Task objective: Each line from the opening of the listing below through the line that contains "if k <=? 0 then n" is to be output exactly as written.

+ + + +

(** * JSONBible Fixer for FreeShow: the verse-repair pass and the log grouper

    A shallow embedding of [src/fixJsonBible.mjs]: [processVerses] (the
    linear scan that folds empty verses and numbering gaps into the
    preceding kept verse), the grouping loop of [logGroupedErrors], and
    the wrapper detection of [readBibleFile] / [writeBibleFile].

    JavaScript objects are references.  [processVerses] assigns
    [lastVerse.endNumber] on an object that is at the same time an
    element of the input array and of the result array, and
    [logGroupedErrors] assigns [last.end] on objects of its local array
    [grouped].  Both are therefore modelled over an explicit store that
    maps locations to objects; arrays are lists of locations.

    The rest of the script is modelled as well, as far as it computes:
    the main loop over the input files with its counters, its step 2 over
    the books and chapters of a document, the handling of the command-line
    arguments, and the log buffer. *)

From Stdlib Require Import ZArith NArith String Ascii.
From stdpp Require Import gmap list fin_maps sorting.

Local Open Scope Z_scope.

(** ** JavaScript numbers *)

(** A JavaScript number is an IEEE 754 double.  The numbers of a Bible
    document are integers, and they are kept here as the integers they
    are, in [Z]; the doubles among the integers are the fixed points of
    [toDouble], which rounds an integer to the nearest double, a tie
    going to the even significand, as the arithmetic of JavaScript does
    with an exact result.  Up to 2^53 in magnitude every integer is a
    double; from there on only every second, then every fourth, ... *)

(** A natural number rounded to 53 significant bits: the [k] low bits
    beyond the 53rd are cut off, and the rest goes up by one when they
    are above half of [2 ^ k], or are half of it and the rest is odd. *)
Definition roundMantissa (n : Z) : Z :=
  let k := Z.log2 n - 52 in
  if k <=? 0 then n
  else
    let q := n / 2 ^ k in
    let r := n mod 2 ^ k in
    let h := 2 ^ (k - 1) in
    (if (h <? r) || ((r =? h) && Z.odd q) then q + 1 else q) * 2 ^ k.

(** What stands for [Infinity]: whatever rounds to 2^1024 or more is
    beyond the largest double and becomes [Infinity], which further
    additions and subtractions do not change. *)
Definition infinity : Z := 2 ^ 1024.

Definition toDoubleAbs (n : Z) : Z :=
  let m := roundMantissa n in
  if infinity <=? m then infinity else m.

(** The double nearest to the integer [z]. *)
Definition toDouble (z : Z) : Z :=
  if z <? 0 then - toDoubleAbs (- z) else toDoubleAbs z.

(** [a + b] and [a - b]: the exact result, rounded. *)
Definition jsAdd (a b : Z) : Z := toDouble (a + b).
Definition jsSub (a b : Z) : Z := toDouble (a - b).

(** [a < b] and [a === b] on numbers. *)
Definition jsLt (a b : Z) : bool := toDouble a <? toDouble b.
Definition jsEq (a b : Z) : bool := toDouble a =? toDouble b.

(** [Number.MAX_SAFE_INTEGER] and [Number.isSafeInteger]: the integers
    [n] for which [n - 1], [n] and [n + 1] are all doubles. *)
Definition MAX_SAFE_INTEGER : Z := 2 ^ 53 - 1.

Definition safeInteger (n : Z) : Prop :=
  - MAX_SAFE_INTEGER ≤ n ≤ MAX_SAFE_INTEGER.

Arguments toDouble : simpl never.
Arguments jsAdd : simpl never.
Arguments jsSub : simpl never.
Arguments jsLt : simpl never.
Arguments jsEq : simpl never.

(** ** JavaScript strings *)

(** A JavaScript string is a sequence of UTF-16 code units. *)
Abbreviation jsstring := (list N).

(** An ASCII literal as a JavaScript string. *)
Definition js (s : string) : jsstring :=
  N_of_ascii <$> list_ascii_of_string s.

(** The empty string. *)
Definition emptyString : jsstring := [].

(** The code units removed by [String.prototype.trim]: the WhiteSpace and
    LineTerminator productions of ECMAScript (TAB, LF, VT, FF, CR, SP,
    NBSP, the Unicode space separators, LS, PS and the BOM). *)
Definition isWhiteSpace (c : N) : bool :=
  ((9 <=? c) && (c <=? 13) || (c =? 32) || (c =? 160) || (c =? 5760)
   || (8192 <=? c) && (c <=? 8202) || (c =? 8232) || (c =? 8233)
   || (c =? 8239) || (c =? 8287) || (c =? 12288) || (c =? 65279))%N.

Fixpoint trimStart (s : jsstring) : jsstring :=
  match s with
  | c :: s' => if isWhiteSpace c then trimStart s' else s
  | [] => []
  end.

Definition trimEnd (s : jsstring) : jsstring := rev (trimStart (rev s)).

Definition trim (s : jsstring) : jsstring := trimEnd (trimStart s).

(** ** Verses and defect entries *)

Abbreviation loc := positive.

Module Verse.

(** A verse object [{ number, text, endNumber }].  An absent (or null)
    [text] or [endNumber] property is [None].  Verse numbers are the
    integers of the JSON Bible format; what the script computes from
    them goes through [jsAdd], [jsSub] and [jsLt]. *)
Record t := mk { number : Z; text : option jsstring; endNumber : option Z }.

#[global] Instance verse_inhabited : Inhabited t := populate (mk 0 None None).

(** [v.endNumber = x]. *)
Definition setEndNumber (x : Z) (v : t) : t :=
  {| number := number v; text := text v; endNumber := Some x |}.

(** The test of the empty-text block of [processVerses]: [!v.text], or
    [v.text.trim()] is the empty string. *)
Definition isEmpty (v : t) : bool :=
  match text v with
  | None => true
  | Some s => bool_decide (s = []) || bool_decide (trim s = [])
  end.

End Verse.

Inductive kind := missing | empty.

(** [a === b] on the two type tags. *)
Definition kind_eqb (a b : kind) : bool :=
  match a, b with
  | missing, missing | empty, empty => true
  | _, _ => false
  end.

Module Entry.

(** A log entry [{ type, start, end, context }]. *)
Record t := mk { type : kind; start : Z; end_ : Z; context : jsstring }.

#[global] Instance entry_inhabited : Inhabited t := populate (mk empty 0 0 []).

(** [e.end = x]. *)
Definition setEnd (x : Z) (e : t) : t :=
  {| type := type e; start := start e; end_ := x; context := context e |}.

End Entry.

(** ** processVerses *)

(** The store of verse objects. *)
Abbreviation vheap := (gmap loc Verse.t).

(** [l.endNumber = x] on the object at [l]. *)
Definition storeEndNumber (l : loc) (x : Z) (h : vheap) : vheap :=
  <[l := Verse.setEndNumber x (h !!! l)]> h.

(** The variables of [processVerses] while its loop runs: the locals
    [result], [lastVerse], [expectedNumber] and [fixed], the store, and
    the caller's array [verseLog].  The entries pushed on [verseLog] are
    object literals that [processVerses] never assigns to afterwards, so
    the array is kept as a list of entry values here.  [stores] is a
    history variable: the assignments [lastVerse.endNumber = x] performed
    so far, oldest first.  The program never reads it. *)
Record state := State {
  result : list loc;
  lastVerse : option loc;
  expectedNumber : option Z;
  fixed : bool;
  heap : vheap;
  verseLog : list Entry.t;
  stores : list (loc * Z)
}.

Definition init (h : vheap) (log : list Entry.t) : state :=
  {| result := []; lastVerse := None; expectedNumber := None; fixed := false;
     heap := h; verseLog := log; stores := [] |}.

(** [fixed = true; lastVerse.endNumber = x; verseLog.push(e)]: the common
    shape of the two repairs. *)
Definition mergeInto (l : loc) (x : Z) (e : Entry.t) (st : state) : state :=
  {| result := result st; lastVerse := lastVerse st;
     expectedNumber := expectedNumber st; fixed := true;
     heap := storeEndNumber l x (heap st);
     verseLog := verseLog st ++ [e];
     stores := stores st ++ [(l, x)] |}.

(** [if (expectedNumber === null) expectedNumber = v.number;] *)
Definition initExpected (v : loc) (st : state) : state :=
  match expectedNumber st with
  | Some _ => st
  | None =>
      {| result := result st; lastVerse := lastVerse st;
         expectedNumber := Some (Verse.number (heap st !!! v));
         fixed := fixed st; heap := heap st; verseLog := verseLog st;
         stores := stores st |}
  end.

(** The gap block: [if (v.number > expectedNumber && lastVerse) {...}].
    A null [expectedNumber] would compare as 0; [initExpected] has run
    before, so that case does not arise inside the loop. *)
Definition gapCheck (ctx : jsstring) (v : loc) (st : state) : state :=
  let n := Verse.number (heap st !!! v) in
  let e := default 0 (expectedNumber st) in
  match lastVerse st with
  | Some l =>
      if jsLt e n
      then mergeInto l (jsSub n 1) (Entry.mk missing e (jsSub n 1) ctx) st
      else st
  | None => st
  end.

(** The empty-text block with its [else] branch. *)
Definition emptyCheck (ctx : jsstring) (v : loc) (st : state) : state :=
  if Verse.isEmpty (heap st !!! v) then
    match lastVerse st with
    | Some l =>
        let n := Verse.number (heap st !!! v) in
        mergeInto l n (Entry.mk empty n n ctx) st
    | None => st
    end
  else
    {| result := result st ++ [v]; lastVerse := Some v;
       expectedNumber := expectedNumber st; fixed := fixed st;
       heap := heap st; verseLog := verseLog st; stores := stores st |}.

(** [expectedNumber = v.number + 1;] *)
Definition advance (v : loc) (st : state) : state :=
  {| result := result st; lastVerse := lastVerse st;
     expectedNumber := Some (jsAdd (Verse.number (heap st !!! v)) 1);
     fixed := fixed st; heap := heap st; verseLog := verseLog st;
     stores := stores st |}.

(** One iteration of [for (const v of verses)]. *)
Definition body (ctx : jsstring) (st : state) (v : loc) : state :=
  advance v (emptyCheck ctx v (gapCheck ctx v (initExpected v st))).

(** The loop from an arbitrary state. *)
Definition run (ctx : jsstring) (st : state) (verses : list loc) : state :=
  fold_left (body ctx) verses st.

(** [processVerses(verses, context, verseLog)] called in store [h].  The
    returned object [{ verses: result, fixed }] is read off the final
    state with [result] and [fixed]; [heap] and [verseLog] are the store
    and the caller's log array after the call. *)
Definition processVerses (h : vheap) (verses : list loc) (ctx : jsstring)
    (log : list Entry.t) : state :=
  run ctx (init h log) verses.

(** The objects behind an array of references. *)
Definition deref (h : vheap) (ls : list loc) : list Verse.t :=
  (λ l, h !!! l) <$> ls.

(** A store holding the verses [vs] at locations 1, 2, ... and the array
    of references to them, as [JSON.parse] builds a chapter's [verses]. *)
Definition allocVerses (vs : list Verse.t) : vheap * list loc :=
  let ls := Pos.of_nat <$> seq 1 (length vs) in
  (list_to_map (zip ls vs), ls).

(** ** logGroupedErrors: the grouping loop *)

(** The store of log-entry objects. *)
Abbreviation eheap := (gmap loc Entry.t).

(** The condition [last && last.type === entry.type && last.context ===
    entry.context && last.end + 1 === entry.start], for a [last] that
    exists. *)
Definition continues (g e : Entry.t) : bool :=
  kind_eqb (Entry.type g) (Entry.type e)
  && bool_decide (Entry.context g = Entry.context e)
  && jsEq (jsAdd (Entry.end_ g) 1) (Entry.start e).

(** One iteration of [for (const entry of verseLog)] on the store and the
    local array [grouped].  [grouped[grouped.length - 1]] is [last
    grouped]; [{ ...entry }] is a new object, at a location the store
    does not use yet, with the properties of [entry]. *)
Definition groupStep (acc : eheap * list loc) (entry : loc) : eheap * list loc :=
  let h := acc.1 in
  let grouped := acc.2 in
  let push := let l := fresh (dom h) in (<[l := h !!! entry]> h, grouped ++ [l]) in
  match last grouped with
  | Some lst =>
      if continues (h !!! lst) (h !!! entry)
      then (<[lst := Entry.setEnd (Entry.end_ (h !!! entry)) (h !!! lst)]> h, grouped)
      else push
  | None => push
  end.

(** The first loop of [logGroupedErrors(verseLog)] called in store [h]:
    the store afterwards and the array [grouped].  The second loop only
    reads [grouped] to print one line per element. *)
Definition logGroupedErrors (h : eheap) (verseLog : list loc) : eheap * list loc :=
  fold_left groupStep verseLog (h, []).

(** The entry objects behind an array of references. *)
Definition derefE (h : eheap) (ls : list loc) : list Entry.t :=
  (λ l, h !!! l) <$> ls.

(** A store holding the entries [es] at locations 1, 2, ... and the array
    of references to them: the [fileLog] that [processVerses] has filled. *)
Definition allocEntries (es : list Entry.t) : eheap * list loc :=
  let ls := Pos.of_nat <$> seq 1 (length es) in
  (list_to_map (zip ls es), ls).

(** The grouping loop on values: what [grouped] holds, entry by entry,
    when the aliasing is left out.  [logGroupedErrors_view] below relates it to
    [logGroupedErrors]. *)
Definition groupValues (grouped : list Entry.t) (e : Entry.t) : list Entry.t :=
  match last grouped with
  | Some g =>
      if continues g e
      then removelast grouped ++ [Entry.setEnd (Entry.end_ e) g]
      else grouped ++ [e]
  | None => grouped ++ [e]
  end.

(** ** readBibleFile and writeBibleFile *)

(** A parsed JSON value.  The code modelled here inspects the shape of a
    value only, never the payload of a number. *)
#[warnings="-register-all"] Inductive value :=
  | JNull
  | JBool (b : bool)
  | JNum (n : Z)
  | JStr (s : jsstring)
  | JArr (xs : list value)
  | JObj (props : list (jsstring * value)).

Definition isArray (x : value) : bool :=
  match x with JArr _ => true | _ => false end.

+ + + +

Answer box:
(** * JSONBible Fixer for FreeShow: the verse-repair pass and the log grouper

    A shallow embedding of [src/fixJsonBible.mjs]: [processVerses] (the
    linear scan that folds empty verses and numbering gaps into the
    preceding kept verse), the grouping loop of [logGroupedErrors], and
    the wrapper detection of [readBibleFile] / [writeBibleFile].

    JavaScript objects are references.  [processVerses] assigns
    [lastVerse.endNumber] on an object that is at the same time an
    element of the input array and of the result array, and
    [logGroupedErrors] assigns [last.end] on objects of its local array
    [grouped].  Both are therefore modelled over an explicit store that
    maps locations to objects; arrays are lists of locations.

    The rest of the script is modelled as well, as far as it computes:
    the main loop over the input files with its counters, its step 2 over
    the books and chapters of a document, the handling of the command-line
    arguments, and the log buffer. *)

From Stdlib Require Import ZArith NArith String Ascii.
From stdpp Require Import gmap list fin_maps sorting.

Local Open Scope Z_scope.

(** ** JavaScript numbers *)

(** A JavaScript number is an IEEE 754 double.  The numbers of a Bible
    document are integers, and they are kept here as the integers they
    are, in [Z]; the doubles among the integers are the fixed points of
    [toDouble], which rounds an integer to the nearest double, a tie
    going to the even significand, as the arithmetic of JavaScript does
    with an exact result.  Up to 2^53 in magnitude every integer is a
    double; from there on only every second, then every fourth, ... *)

(** A natural number rounded to 53 significant bits: the [k] low bits
    beyond the 53rd are cut off, and the rest goes up by one when they
    are above half of [2 ^ k], or are half of it and the rest is odd. *)
Definition roundMantissa (n : Z) : Z :=
  let k := Z.log2 n - 52 in
  if k <=? 0 then n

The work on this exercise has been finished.